◆ The problem:
Search the data for the string "destruct" and gather each line it is in.

─── Supplied information

Lemma log_task_step_delivers want e t :
  delivers want t → ∃ t', log_task_step e t = Some t' ∧ delivers want t'.
Proof.
  intros [Hrun Hprefix Hend]. unfold log_task_step.
  destruct (task_ended t) eqn:Hended; [by eexists; split; [done|split; rewrite ?Hended]|].
  destruct (Hrun eq_refl) as [Hclean Hwant]. destruct e as [p| |].
  - destruct (poll_fetcher_clean p (log_fetcher t)) as (r & f' & -> & Hclean' & Hrem & Heof); [done|].
    cbn [mbind option_bind]. eexists; split; [done|].
    assert (∀ s, sent_lines s t ++ poll_lines s r ++ fetcher_remaining s f' = want s) as Hnext.
    { intros s. by rewrite <-Hrem. }
    destruct r as [|[lines|lines|]]; simpl.
    + split; simpl; [intros _; split; [done|intros s; by rewrite <-Hnext]|done|congruence].
    + by apply (forward_lines_delivers want _ f').
    + by apply (forward_lines_delivers want _ f').
    + split; simpl; [done|done|]. intros _ _ s. rewrite <-Hwant, Heof by done.
      by rewrite app_nil_r.
  - eexists; split; [done|]. split; simpl; [done|done|]. done.
  - eexists; split; [done|]. destruct (receiver_dropped t) eqn:Hdrop; split; simpl; try done; congruence.
Qed.

Lemma run_log_task_delivers want events t :
  delivers want t → ∃ t', run_log_task events t = Some t' ∧ delivers want t'.
Proof.
  revert t. induction events as [|e events IH]; intros t Ht; simpl; [by exists t|].
  destruct (log_task_step_delivers want e t Ht) as (t' & -> & Ht'). by apply IH.
Qed.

──────

◆ Expected answer:
  destruct (task_ended t) eqn:Hended; [by eexists; split; [done|split; rewrite ?Hended]|].
  destruct (Hrun eq_refl) as [Hclean Hwant]. destruct e as [p| |].
  - destruct (poll_fetcher_clean p (log_fetcher t)) as (r & f' & -> & Hclean' & Hrem & Heof); [done|].
    destruct r as [|[lines|lines|]]; simpl.
  - eexists; split; [done|]. destruct (receiver_dropped t) eqn:Hdrop; split; simpl; try done; congruence.
  destruct (log_task_step_delivers want e t Ht) as (t' & -> & Ht'). by apply IH.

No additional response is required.